The impact goes far beyond technology. Medicaid ensures children receive essential health care. Without it, families may skip doctor visits or delay vaccinations. “Kids don’t ask to be born, and they don’t ask to be born with disabilities. When they don’t have access to Medicaid assistance, they don’t get what they need.” Stephanie said. “They deserve access to health care.”

She also sees the inequities that underfunded schools face when state and federal safety nets erode. “We have enough resources to distribute, but our distribution isn’t equal. When the funding is cut, the rich school districts can make up for it somewhere. But when the funding is cut in a lower income school district, like the Philadelphia school district where I work, then basic necessities are done without. It’s not fair. It’s not equitable.”

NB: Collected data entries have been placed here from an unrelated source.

(* ===== verification/_CoqProject ===== *)
-Q . S2P
Prelude.v
Config.v
Memory.v
CString.v
Heap.v
KHeap.v
Paging.v
Terminal.v
Gdt.v
Disk.v
PathParser.v
Fat16.v
Fat16Facts.v
Lookup.v
File.v
Open.v
Mount.v
Elf.v
Load.v
Kernel.v
Task.v
Schedule.v
Process.v
ProcessMem.v
ProcessArgs.v
ProcessLoad.v
Spawn.v
ProcessEnd.v
Idt.v
Keyboard.v
Isr80h.v
Exit.v
Lifecycle.v
Syscalls.v
Main.v
UserLib.v
UserParse.v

Teachers, Stephanie notes, are often left scrambling to fill the gaps. “When the funding gets cut, it trickles down. We’re the low man on the totem pole, our classrooms get less funding, the kids get less of what they need,” she said. “Teachers end up [paying] out of pocket for many things. Sometimes I’ll get donations from the church, but not every teacher has that available to them.”

Medicaid cuts aren’t just about numbers on a spreadsheet. They affect real children with real needs. Students who rely on Medicaid not just for health care, but for their ability to learn, grow, and connect with others. In Stephanie’s words, “They shouldn’t have to worry that their school doesn’t have any money. They’re kids.”